(** The slice of any range is read off the unsliced range [base] with the
    same attributes: with a positive step it is the list slice of the
    first [len(r)] elements of [base]. *)
Lemma vector_range_getslice_base (r : vector_range) elems (sl : pyslice) n :
  wf r →
  vector_range_iter
    (VectorRange (_start r) (_stop r) (_step r) (_order r) (_ranges r)
       (_indexes r) None) = Ok elems →
  vector_range_len r = Ok n →
  0 < match slice_step sl with None => 1 | Some s => s end →
  0 ≤ n ≤ Z.of_nat (length elems) ∧
  vector_range_slice_list r sl = py_list_slice (take (Z.to_nat n) elems) sl.
Proof.
  intros Hwf Hiter Hn Hpos.
  set (base := VectorRange (_start r) (_stop r) (_step r) (_order r)
                 (_ranges r) (_indexes r) None) in *.
  pose proof (wf_drop_window r Hwf) as Hwfb. fold base in Hwfb.
  destruct (vector_range_iter_lookup base elems Hwfb Hiter) as [Hl _].
  assert (0 ≤ n ≤ Z.of_nat (length elems)) as Hnl.
  { destruct (wf_len_nonneg r Hwf) as (n' & Hn' & Hn0).
    assert (n' = n) as -> by congruence. split; [done|].
    unfold vector_range_len in Hn, Hl. cbn [base _slice _ranges] in Hl.
    destruct (_slice r) as [s|] eqn:Hs; [|by assert (Z.of_nat (length elems) = n)
                                               as -> by congruence].
    injection Hn as <-.
    destruct (wf_slice r Hwf s Hs) as (_ & l & Hprod & Hle & _).
    by assert (Z.of_nat (length elems) = l) as -> by congruence. }
  split; [done|].
  unfold vector_range_slice_list, vector_range_getslice, py_list_slice,
    py_slice_indices.
  rewrite Hn. cbn [mbind pyresult_bind].
  rewrite length_take, Nat2Z.inj_min, Z2Nat.id by lia.
  replace (n `min` Z.of_nat (length elems)) with n by lia.
  set (step := match slice_step sl with Some s => s | None => 1 end) in *.
  destruct (decide (step < 0)) as [|_]; [lia|].
  destruct (decide (step = 0)) as [|Hstep]; [lia|].
  cbn [mbind pyresult_bind]. unfold range3.
  destruct (decide (step = 0)) as [|_]; [lia|].
  cbn [mbind pyresult_bind].
  set (start := n `min` (0 `max` _)). set (stop := n `min` (0 `max` _)).
  match goal with
  | |- _ = mapM _ (range_elements (PyRange ?a ?b _)) =>
      assert (a = start) as ->;
        [|assert (b = stop) as ->]
  end.
  { unfold start. destruct (slice_start sl) as [s|]; [|lia].
    destruct (decide (s < 0)); lia. }
  { unfold stop. destruct (slice_stop sl) as [s|]; [|lia].
    destruct (decide (s < 0)); lia. }
  assert (∀ p, p ∈ range_elements (PyRange start stop step) → 0 ≤ p < n)
    as Hel.
  { intros p (i & Hi & ->)%elem_of_range_elements.
    apply range_len_spec in Hi; [|done]. cbn in *.
    destruct (decide (0 < step)); [|lia].
    assert (0 ≤ start ∧ stop ≤ n) as [? ?] by (unfold start, stop; lia).
    nia. }
  change (_start r) with (_start base). change (_stop r) with (_stop base).
  change (_step r) with (_step base). change (_order r) with (_order base).
  rewrite (vector_range_iter_window base (PyRange start stop step) elems);
    [|done..|intros p Hp%Hel; lia].
  apply mapM_ext_in. intros p Hp%Hel.
  rewrite list_getitem_take; [done|lia].
Qed.

(** On every range obtained from the constructor and by slicing, a slice
    with step 0 raises ValueError, and a slice with a positive step always
    returns: the new range has the attributes of the old one, it can be
    iterated, and its elements are the list slice of the first [len(r)]
    elements of the unsliced range with these attributes; so it is never
    longer than [r] and repeats no Vector. *)
Theorem vector_range_getslice_positive :
  ∀ r sl n,
    reachable r → vector_range_len r = Ok n →
    let step := match slice_step sl with None => 1 | Some s => s end in
    (step = 0 → vector_range_getslice r sl = Raise ValueError) ∧
    (0 < step →
     ∃ elems r' xs,
       vector_range_iter
         (VectorRange (_start r) (_stop r) (_step r) (_order r) (_ranges r)
            (_indexes r) None) = Ok elems ∧
       vector_range_getslice r sl = Ok r' ∧
       _start r' = _start r ∧ _stop r' = _stop r ∧ _step r' = _step r ∧
       _order r' = _order r ∧
       vector_range_iter r' = Ok xs ∧
       py_list_slice (take (Z.to_nat n) elems) sl = Ok xs ∧
       Z.of_nat (length xs) ≤ n ∧ NoDup xs ∧
       ∀ v, v ∈ xs → v ∈ elems).
Proof.
  intros r sl n Hr Hn step. pose proof (reachable_wf r Hr) as Hwf. split.
  - intros H0. unfold vector_range_getslice. rewrite Hn.
    cbn [mbind pyresult_bind]. fold step. rewrite H0.
    destruct (decide (0 < 0)) as [|_]; [lia|]. unfold range3.
    by destruct (decide (0 = 0)).
  - intros Hpos.
    destruct (vector_range_iter_unsliced _ (wf_drop_window r Hwf) eq_refl)
      as (elems & Helems).
    destruct (vector_range_getslice_base r elems sl n Hwf Helems Hn Hpos)
      as (Hnl & Heq).
    assert (∃ xs, py_list_slice (take (Z.to_nat n) elems) sl = Ok xs
                  ∧ ∀ v, v ∈ xs → v ∈ take (Z.to_nat n) elems)
      as (xs & Hxs & Hsub).
    { unfold py_list_slice, py_slice_indices. fold step.
      destruct (decide (step = 0)) as [|Hstep]; [lia|].
      destruct (decide (step < 0)) as [|_]; [lia|].
      cbn [mbind pyresult_bind].
      rewrite length_take, Nat2Z.inj_min, Z2Nat.id by lia.
      replace (n `min` Z.of_nat (length elems)) with n by lia.
      match goal with
      | |- ∃ xs, mapM ?f (range_elements (PyRange ?a ?b _)) = _ ∧ _ =>
          assert (0 ≤ a ∧ b ≤ n) as Hab;
            [|set (start := a) in *; set (stop := b) in *]
      end.
      { split.
        - destruct (slice_start sl) as [s|]; [|lia].
          destruct (decide (s < 0)); lia.
        - destruct (slice_stop sl) as [s|]; [|lia].
          destruct (decide (s < 0)); lia. }
      destruct (mapM_Ok_total
                  (λ i, list_getitem (take (Z.to_nat n) elems) (Z.to_nat i))
                  (range_elements (PyRange start stop step))) as (xs & Hxs).
      { intros p (i & Hi & ->)%elem_of_range_elements.
        apply range_len_spec in Hi; [|done]. cbn in Hi.
        destruct (decide (0 < step)); [|lia].
        unfold list_getitem. cbn [range_start range_step].
        destruct (lookup_lt_is_Some_2 (take (Z.to_nat n) elems)
                    (Z.to_nat (start + i * step))) as [a ->]; [|eauto].
        rewrite length_take. nia. }
      exists xs. split; [done|]. intros v Hv.
      apply (mapM_Ok_elem_of _ _ _ v Hxs) in Hv as (p & _ & Hp).
      unfold list_getitem in Hp.
      destruct (take (Z.to_nat n) elems !! Z.to_nat p) as [a|] eqn:Ha;
        [|done].
      injection Hp as <-. by eapply list_elem_of_lookup_2. }
    rewrite Hxs in Heq. unfold vector_range_slice_list in Heq.
    apply bind_Ok in Heq as (r' & Hget & Hiter).
    destruct (vector_range_getslice_fields r r' sl Hwf Hget) as (w & Hr').
    pose proof (vector_range_iter_NoDup r' xs
                  (vector_range_getslice_wf r sl r' Hwf Hget) Hiter) as Hnd.
    exists elems, r', xs. split; [done|]. split; [done|].
    rewrite Hr' at 1 2 3 4. cbn [_start _stop _step _order].
    do 4 (split; [done|]). split; [done|]. split; [done|].
    split; [|split; [done|]].
    + pose proof (submseteq_length _ _ (NoDup_submseteq _ _ Hnd Hsub)) as Hle.
      rewrite length_take in Hle. lia.
    + intros v (i & Hi & _)%Hsub%elem_of_take.
      by eapply list_elem_of_lookup_2.
Qed.

Lemma vector_range_getslice_positive_witness :
  ∃ r1 r2,
    cube 2 "xyz" = Ok r1 ∧
    vector_range_getslice r1 (Slice (Some 1) None None) = Ok r2 ∧
    vector_range_getslice r2 (Slice None None (Some 0)) = Raise ValueError ∧
    vector_range_slice_list r2 (Slice (Some 1) None (Some 3))
    = Ok [mkVector 1 0 0; mkVector 0 0 1].
Proof.
  eexists _, _. split; [by vm_compute|]. split; [by vm_compute|].
  split; [|by vm_compute].
  assert (reachable
            (VectorRange (mkVector 0 0 0) (mkVector 2 2 2) default_step "xyz"
               [PyRange 0 2 1; PyRange 0 2 1; PyRange 0 2 1] [0; 1; 2]%nat
               (Some (PyRange 1 8 1)))) as Hr.
  { eapply (reachable_getslice _ (Slice (Some 1) None None));
      [by eapply (reachable_init (mkVector 2 2 2) None default_step "xyz")|].
    by vm_compute. }
  by apply (proj1 (vector_range_getslice_positive _
                     (Slice None None (Some 0)) 7 Hr eq_refl)).
Defined.

(** ** Unit-step slices of an unsliced range, as [take] and [drop] *)

Lemma py_list_slice_unit {A} (l : list A) (sa sb : option Z) (a b : nat) :
  py_slice_indices (Slice sa sb None) (Z.of_nat (length l))
  = Ok (Z.of_nat a, Z.of_nat b, 1) →
  (a ≤ b ≤ length l)%nat →
  py_list_slice l (Slice sa sb None) = Ok (take (b - a) (drop a l)).
Proof.
  intros Hidx Hab. unfold py_list_slice. rewrite Hidx.
  cbn [mbind pyresult_bind]. change (PyRange ?a ?b 1) with (range2 a b).
  replace b with (a + (b - a))%nat at 1 by lia.
  apply mapM_getitem_stretch. lia.
Qed.

(** On a range returned by the constructor, with elements [elems]:
    [r[a:b]] is [elems] without its first [a] and cut after [b - a]
    elements, [r[:b]] is the first [b] elements and [r[a:]] the rest after
    the first [a], so [r[:k]] followed by [r[k:]] is the whole range; a
    bound counted from the end gives the same slices. *)
Theorem vector_range_slice_take_drop :
  ∀ start stop step order r elems (a b : nat),
    vector_range_init start stop step order None = Ok r →
    vector_range_iter r = Ok elems →
    (a ≤ b ≤ length elems)%nat →
    let n := Z.of_nat (length elems) in
    vector_range_slice_list r (Slice (Some (Z.of_nat a)) (Some (Z.of_nat b)) None)
    = Ok (take (b - a) (drop a elems)) ∧
    vector_range_slice_list r (Slice None (Some (Z.of_nat b)) None)
    = Ok (take b elems) ∧
    vector_range_slice_list r (Slice (Some (Z.of_nat a)) None None)
    = Ok (drop a elems) ∧
    ((b < length elems)%nat →
     vector_range_slice_list r (Slice None (Some (Z.of_nat b - n)) None)
     = Ok (take b elems)) ∧
    ((a < length elems)%nat →
     vector_range_slice_list r (Slice (Some (Z.of_nat a - n)) None None)
     = Ok (drop a elems)).
Proof.
  intros start stop step order r elems a b (Hwf & Hs & _)%init_unsliced
    Hiter Hab n.
  rewrite !(vector_range_getslice_forward r elems) by done.
  split; [|split; [|split; [|split]]].
  - apply py_list_slice_unit; [|done].
    unfold py_slice_indices. cbn.
    destruct (decide (Z.of_nat a < 0)) as [|_]; [lia|].
    destruct (decide (Z.of_nat b < 0)) as [|_]; [lia|].
    destruct (decide (1 = 0)) as [|_]; [lia|].
    destruct (decide (1 < 0)) as [|_]; [lia|]. do 3 f_equal; lia.
  - rewrite <-(drop_0 elems) at 2. rewrite <-(Nat.sub_0_r b) at 2.
    apply py_list_slice_unit; [|lia].
    unfold py_slice_indices. cbn.
    destruct (decide (Z.of_nat b < 0)) as [|_]; [lia|].
    destruct (decide (1 = 0)) as [|_]; [lia|].
    destruct (decide (1 < 0)) as [|_]; [lia|]. do 3 f_equal; lia.
  - rewrite <-(take_ge (drop a elems) (length elems - a))
      by (rewrite length_drop; lia).
    apply py_list_slice_unit; [|lia].
    unfold py_slice_indices. cbn.
    destruct (decide (Z.of_nat a < 0)) as [|_]; [lia|].
    destruct (decide (1 = 0)) as [|_]; [lia|].
    destruct (decide (1 < 0)) as [|_]; [lia|]. do 3 f_equal; lia.
  - intros Hb. rewrite <-(drop_0 elems) at 2. rewrite <-(Nat.sub_0_r b) at 2.
    apply py_list_slice_unit; [|lia].
    unfold py_slice_indices. cbn.
    destruct (decide (Z.of_nat b - n < 0)) as [_|]; [|lia].
    destruct (decide (1 = 0)) as [|_]; [lia|].
    destruct (decide (1 < 0)) as [|_]; [lia|]. do 3 f_equal; lia.
  - intros Ha. rewrite <-(take_ge (drop a elems) (length elems - a))
      by (rewrite length_drop; lia).
    apply py_list_slice_unit; [|lia].
    unfold py_slice_indices. cbn.
    destruct (decide (Z.of_nat a - n < 0)) as [_|]; [|lia].
    destruct (decide (1 = 0)) as [|_]; [lia|].
    destruct (decide (1 < 0)) as [|_]; [lia|]. do 3 f_equal; lia.
Qed.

- **TO DO**
Nothing should appear in the answer except the lines above from the line with "assert (∀ p, p" through the line with "(_indexes r) None) = Ok elems ∧", both included, written out exactly.

- **OUTPUT OF THE EXERCISE**
  assert (∀ p, p ∈ range_elements (PyRange start stop step) → 0 ≤ p < n)
    as Hel.
  { intros p (i & Hi & ->)%elem_of_range_elements.
    apply range_len_spec in Hi; [|done]. cbn in *.
    destruct (decide (0 < step)); [|lia].
    assert (0 ≤ start ∧ stop ≤ n) as [? ?] by (unfold start, stop; lia).
    nia. }
  change (_start r) with (_start base). change (_stop r) with (_stop base).
  change (_step r) with (_step base). change (_order r) with (_order base).
  rewrite (vector_range_iter_window base (PyRange start stop step) elems);
    [|done..|intros p Hp%Hel; lia].
  apply mapM_ext_in. intros p Hp%Hel.
  rewrite list_getitem_take; [done|lia].
Qed.

(** On every range obtained from the constructor and by slicing, a slice
    with step 0 raises ValueError, and a slice with a positive step always
    returns: the new range has the attributes of the old one, it can be
    iterated, and its elements are the list slice of the first [len(r)]
    elements of the unsliced range with these attributes; so it is never
    longer than [r] and repeats no Vector. *)
Theorem vector_range_getslice_positive :
  ∀ r sl n,
    reachable r → vector_range_len r = Ok n →
    let step := match slice_step sl with None => 1 | Some s => s end in
    (step = 0 → vector_range_getslice r sl = Raise ValueError) ∧
    (0 < step →
     ∃ elems r' xs,
       vector_range_iter
         (VectorRange (_start r) (_stop r) (_step r) (_order r) (_ranges r)
            (_indexes r) None) = Ok elems ∧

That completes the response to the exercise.